November Trading Standards14th of November, 2021
Cold callers carrying out property repairs in your neighbourhood.
Home owners looking to have property repairs or home maintenance work carried out are asked to use caution and not to rely on the legitimacy of traders who might be carrying out work at a neighbour's house.
Reports have recently been received from the Lancaster and Rossendale areas where traders carrying out roofing work at one house on the street then cold call other householders. These householders felt they could trust the trader as a neighbour had already employed them. Once the trader had secured a few jobs in the street, begun a small amount of work on each house and secured money up front for materials, the quality of the work being provided began to suffer and the trader left, in some cases not finishing the job.
Always do your research, use local, known trades people and get 3 quotes. Make sure you get names and address details and are provided with a written quote for the work. Remember if you agree to a contract in your own home you should be given cancellation rights of 14 days by the trader in writing.
Trading Standards advice is to always say no to cold callers. The Safetrader scheme can help you find a trader in your area, contact 0303 333 1111 or go to www.safetrader.org.uk
Fraudsters pretending to be a police officer
Lancashire Police are warning of fraudsters telephoning victims pretending to be police officers and fraudulently obtaining cash through what is known as courier fraud. So far, the reports have been from pensioners in the Blackburn, Lancaster, Preston and Ribble Valley areas.
The resident receives a phone call from a man claiming to be a Police Officer investigating fraudulent activity on their bank account. On one occasion the caller instructed the victim to go to the bank and withdraw €3,500 claiming it was needed as evidence. On their return home a man visited the home address to collect the cash.
Please be aware of this highly sophisticated and devastating scam.
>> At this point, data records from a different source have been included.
(* ===== verification/DnsParser.v ===== *)
(** * Package dnsmessage: Parser, Message and Builder

    Models the incremental [Parser], [Message.Unpack], [Message.AppendPack] and the
    incremental [Builder] of src/dns/dnsmessage/message.go.  A method returns the
    state it leaves also when it fails. *)

From S2P Require Import Prelude DnsMsg DnsBody.

(** ** Sections *)
Inductive section :=
| sectionNotStarted
| sectionHeader
| sectionQuestions
| sectionAnswers
| sectionAuthorities
| sectionAdditionals
| sectionDone.

Definition section_num (s : section) : Z :=
  match s with
  | sectionNotStarted => 0
  | sectionHeader => 1
  | sectionQuestions => 2
  | sectionAnswers => 3
  | sectionAuthorities => 4
  | sectionAdditionals => 5
  | sectionDone => 6
  end.

(** [section++] *)
Definition section_next (s : section) : section :=
  match s with
  | sectionNotStarted => sectionHeader
  | sectionHeader => sectionQuestions
  | sectionQuestions => sectionAnswers
  | sectionAnswers => sectionAuthorities
  | sectionAuthorities => sectionAdditionals
  | sectionAdditionals => sectionDone
  | sectionDone => sectionDone
  end.

Definition sectionNames (s : section) : string :=
  match s with
  | sectionHeader => "header"
  | sectionQuestions => "Question"
  | sectionAnswers => "Answer"
  | sectionAuthorities => "Authority"
  | sectionAdditionals => "Additional"
  | _ => ""
  end%string.

Definition header_count (h : header) (sec : section) : Z :=
  match sec with
  | sectionQuestions => hd_questions h
  | sectionAnswers => hd_answers h
  | sectionAuthorities => hd_authorities h
  | sectionAdditionals => hd_additionals h
  | _ => 0
  end.

(** ** Parser *)
Record Parser := mkParser {
  p_msg : bytes;
  p_header : header;
  p_section : section;
  p_off : Z;
  p_index : Z;
  p_resHeaderValid : bool;
  p_resHeader : ResourceHeader
}.

Definition zeroHeader : header := mkHdr 0 0 0 0 0 0.
Definition zeroRH : ResourceHeader := mkRH zeroName 0 0 0 0.
Definition zeroParser : Parser := mkParser [] zeroHeader sectionNotStarted 0 0 false zeroRH.

Definition set_pos (off index : Z) (p : Parser) : Parser :=
  mkParser (p_msg p) (p_header p) (p_section p) off index (p_resHeaderValid p) (p_resHeader p).
Definition set_valid (v : bool) (p : Parser) : Parser :=
  mkParser (p_msg p) (p_header p) (p_section p) (p_off p) (p_index p) v (p_resHeader p).
Definition set_section (s : section) (index : Z) (p : Parser) : Parser :=
  mkParser (p_msg p) (p_header p) s (p_off p) index (p_resHeaderValid p) (p_resHeader p).

(** The parser is reset when it was used before. *)
Definition Start (msg : bytes) : Parser * result Header :=
  match nested "unpacking header" (header_unpack msg 0) with
  | Ret (h, off) => (mkParser msg h sectionQuestions off 0 false zeroRH, Ret (header_header h))
  | Fail e => (mkParser msg zeroHeader sectionNotStarted 0 0 false zeroRH, Fail e)
  | Panic => (zeroParser, Panic)
  end.

Definition checkAdvance (p : Parser) (sec : section) : Parser * result unit :=
  if section_num (p_section p) <? section_num sec then (p, Fail ErrNotStarted)
  else if section_num (p_section p) >? section_num sec then (p, Fail ErrSectionDone)
  else
    let p := set_valid false p in
    if p_index p =? header_count (p_header p) sec
    then (set_section (section_next (p_section p)) 0 p, Fail ErrSectionDone)
    else (p, Ret tt).

Definition resourceHeader (p : Parser) (sec : section) : Parser * result ResourceHeader :=
  if p_resHeaderValid p then (p, Ret (p_resHeader p))
  else
    match checkAdvance p sec with
    | (p, Fail e) => (p, Fail e)
    | (p, Panic) => (p, Panic)
    | (p, Ret _) =>
        match ResourceHeader_unpack zeroRH (p_msg p) (p_off p) with
        | Fail e => (p, Fail e)
        | Panic => (p, Panic)
        | Ret (hdr, off) =>
            (mkParser (p_msg p) (p_header p) (p_section p) off (p_index p) true hdr, Ret hdr)
        end
    end.

Definition Parser_resource (p : Parser) (sec : section) : Parser * result Resource :=
  match resourceHeader p sec with
  | (p, Fail e) => (p, Fail e)
  | (p, Panic) => (p, Panic)
  | (p, Ret hdr) =>
      let p := set_valid false p in
      match unpackResourceBody (p_msg p) (p_off p) hdr with
      | Fail e => (p, Fail (nestedError ("unpacking " +:+ sectionNames sec) e))
      | Panic => (p, Panic)
      | Ret (body, off) => (set_pos off (p_index p + 1) p, Ret (mkResource hdr (Some body)))
      end
  end.

Definition Parser_skipResource (p : Parser) (sec : section) : Parser * result unit :=
  if p_resHeaderValid p then
    let newOff := p_off p + rh_Length (p_resHeader p) in
    if newOff >? zlen (p_msg p) then (p, Fail errResourceLen)
    else (set_valid false (set_pos newOff (p_index p + 1) p), Ret tt)
  else
    match checkAdvance p sec with
    | (p, Fail e) => (p, Fail e)
    | (p, Panic) => (p, Panic)
    | (p, Ret _) =>
        match skipResource (p_msg p) (p_off p) with
        | Fail e => (p, Fail (nestedError ("skipping: " +:+ sectionNames sec) e))
        | Panic => (p, Panic)
        | Ret off => (set_pos off (p_index p + 1) p, Ret tt)
        end
    end.

Definition unpackQuestion (msg : bytes) (off : Z) : result (Question * Z) :=
  let! x := nested "unpacking Question.Name" (Name_unpack zeroName msg off) in let '(name, off) := (x : Name * Z) in
  let! x := nested "unpacking Question.Type" (unpackType msg off) in let '(typ, off) := (x : Z * Z) in
  let! x := nested "unpacking Question.Class" (unpackClass msg off) in let '(class, off) := (x : Z * Z) in
  Ret (mkQ name typ class, off).

Definition Parser_Question (p : Parser) : Parser * result Question :=
  match checkAdvance p sectionQuestions with
  | (p, Fail e) => (p, Fail e)
  | (p, Panic) => (p, Panic)
  | (p, Ret _) =>
      match unpackQuestion (p_msg p) (p_off p) with
      | Fail e => (p, Fail e)
      | Panic => (p, Panic)
      | Ret (q, off) => (set_pos off (p_index p + 1) p, Ret q)
      end
  end.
If you ever receive a phone call from somebody stating they are a police officer and you are unsure they are who they are claiming to be, you can terminate the call and ring 101 and check that their name and collar number is genuine. Always ensure that you hear a fresh dialling tone because sometimes fraudsters will stay on the line after you think the call has been disconnected and pretend to be a police call handler.
For help and advice about how you can stay safe from scammers visit Action Fraud via www.actionfraud.police.uk or call 0300 123 2040.
Beware of emails claiming to be from a supermarket offering such things as £100 promo awards, £90 confirmed free trial offers or £100 of gift cards for filling out a marketing survey.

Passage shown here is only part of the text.